Spiace molto, ma non si può, al riguardo, omettere di puntualizzare che Cogesa s.p.a., da molto tempo e non solo da oggi, necessitava di un’azione di risanamento e che se, allo stato attuale, tali obiettivi (risanamento e rilancio) si pongono in termini di assoluta, drammatica e
stringente necessità, evidentemente in passato sono state compiute scelte sbagliate, avallate, consapevolmente o inconsapevolmente, anche da alcuni Sindaci. Ci permettiamo, altresì, di evidenziare che, da parte del Comune di Sulmona, le fatture vengono tempestivamente pagate entro 30 giorni ed i debiti di cui parlano i Sindaci, si
riferiscono a fatture attinenti interessi legali e tariffa plastica, fatture contestate da numerosi
soci. Una politica di risanamento e rilancio di una azienda che gestisce rifiuti di un comprensorio così ampio come quello del COGESA, non può prescindere da valutazioni di tipo ambientale
e di giustizia sociale. È necessaria una nuova politica del rifiuto che non continui ad individuare come “core business” aziendale il conferimento in discarica di rifiuti “più o menodifferenziati” e annualmente sforare abbondantemente il limite delle 20.000,00 tonnellate
autorizzate. Anche nell’esplicitazione degli investimenti che dovrebbero restituire slancio alla Società, si nota una completa assenza di visione e di modernità gestionale: TMB, CSS, vecchie sigle
per sistemi che vanno solo in una direzione, tra l’altro ormai obsoleta, esclusivamente riferita alla gestione impiantistica dei rifiuti. Finora non abbiamo visto nessuna politica per la
diminuzione della produzione dei rifiuti e per un incremento non solo quantitativo ma soprattutto qualitativo della RD.

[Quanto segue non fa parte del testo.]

(* ===== verification/Connect.v ===== *)
(** * Finding the daemon

    [internal/cli/broker_client.go], the parts of [internal/cli/daemon.go], [squash.go] and
    [internal/ipc/socket.go] that announce and find a daemon: the files [socket] and [port] of
    the directory [.rallish], which outlive a daemon that was killed, and the probes that tell
    a live daemon from what a dead one left.  Daemons start, announce themselves, serve, stop
    and die, clients look for them, and other processes take ports, each a step at a time and
    in any order: a step is one access to the host. *)

From S2P Require Import Prelude GoStrings Paths.
From Stdlib Require Import Ascii String.
#[local] Open Scope string_scope.

(** ** The host *)

(** The files, the socket files with the process that listens there ([None]: nobody any
    more), and the ports with theirs. *)
Record Host := mkHost { ho_files : gmap string string; ho_sock : gmap string (option nat); ho_ports : gmap string nat }.
#[export] Instance eta_Host : Eta Host := fun r => mkHost (ho_files r) (ho_sock r) (ho_ports r).

Definition remove_file (path : string) (h : Host) : Host := h <| ho_files := delete path (ho_files h) |>.
Definition write_file (path text : string) (h : Host) : Host := h <| ho_files := <[path := text]> (ho_files h) |>.

(** No file, or nobody who answers: no live daemon. *)
(* src: internal/cli/daemon.go 139-152 dialExistingDaemon *)
Definition dialExistingDaemon (h : Host) (socketPath : string) : bool :=
  match ho_sock h !! socketPath with Some (Some _) => true | _ => false end.

(* src: internal/cli/broker_client.go 114-124 dialPort *)
Definition dialPort (h : Host) (port : string) : bool :=
  if String.eqb port "" then false else match ho_ports h !! port with Some _ => true | None => false end.

(* src: internal/cli/squash.go 276-282 readPortFile *)
Definition readPortFile (h : Host) (path : string) : option string := TrimSpace <$> (ho_files h !! path).

(** [filepath.Rel] of two clean absolute paths, on their names. *)
Fixpoint rel_names (base targ : list string) : list string :=
  match base, targ with
  | b :: base', t :: targ' => if String.eqb b t then rel_names base' targ' else (map (fun _ => "..") base ++ targ)%list
  | _, _ => (map (fun _ => "..") base ++ targ)%list
  end.
Definition filepath_Rel (base targ : string) : string :=
  match rel_names (clean_elems true (Split base slash)) (clean_elems true (Split targ slash)) with [] => "." | ns => Join ns "/" end.

(* src: internal/cli/squash.go 256-274 socketUnderRoot *)
Definition socketUnderRoot (cwd : string + string) (path sockDir : string) : bool :=
  match filepath_Abs cwd path, filepath_Abs cwd sockDir with
  | inr absPath, inr absDir =>
      let rel := filepath_Rel (filepath_Clean absDir) (filepath_Clean absPath) in
      negb (String.eqb rel "..") && negb (HasPrefix rel "../")
  | _, _ => false
  end.

(** ** Resolving *)

(* src: internal/cli/broker_client.go 17-21 brokerClient *)
Inductive Via : Set := OverSocket (path : string) | OverPort (port : string).
Record brokerClient := mkBrokerClient { bc_via : Via; bc_Timeout : Z }.

(* src: internal/cli/broker_client.go 55 resolveBrokerClient *)
Definition bc_URL (c : brokerClient) : string :=
  match bc_via c with OverSocket _ => "http://rallish.local" | OverPort port => "http://127.0.0.1:" +:+ port end.

(** The daemon of the client answers. *)
Definition reaches (h : Host) (v : Via) : bool :=
  match v with OverSocket path => dialExistingDaemon h path | OverPort port => dialPort h port end.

Un piano di risanamento che non è ancora stato presentato; è stata chiesta al Tribunale una ulteriore proroga ed è quindi arduo parlarne in termini rassicuranti, come fanno i Sindaci nel loro comunicato. Le sole cose di cui abbiamo certezza sono la eliminazione del ristoro
ambientale e l’aumento delle tariffe.
Sarebbe bastato, da parte dei 15 Sindaci, un minimo di generosità e di oggettività per capire che il ristoro ambientale ha una funzione indennitaria finalizzata al ristoro dei danniambientali causati dal trattamento e smaltimento dei rifiuti, in applicazione del principio di
matrice comunitaria “chi inquina, paga” derivante, in materia ambientale, dall’art. 191 del Trattato sul funzionamento dell’Unione europea, come modificato dall’art. 2 del Trattato di Lisbona del 13 dicembre 2007. Era giusto ed eticamente corretto, ricordando che l’art.60
della Legge Regione Abruzzo n.19 dicembre 2007, n.45 è tuttora in vigore tanto che il parere
legale allegato alla delibera di G.R. n. 171/2014 evidenzia come “la disposizione abruzzese,
alla stregua delle altre di analogo tenore……., allo stato dell’arte non risulta oggetto di impugnativa da parte del Governo dinanzi al Giudice delle Leggi, e come tale, è ancora in
vigore e in grado di condizionare l’esercizio dell’azione amministrativa.” il COGESA è sicuramente una azienda importante, in termini occupazionali, per questo
territorio, ma è anche una azienda che tratta rifiuti e quindi rappresenta una grande criticità
perché errori gestionali, scelte impiantistiche non oculate o obsolete, determinano un
impatto ambientale enorme che subiscono però solo quei territori che ospitano le aree degli
impianti o sono contigue alle stesse.
Insomma, siamo ancora convinte che per fare cassa si è scelta la via più facile ma non la
più corretta, in termini ambientali, né la più redditizia in termini gestionali.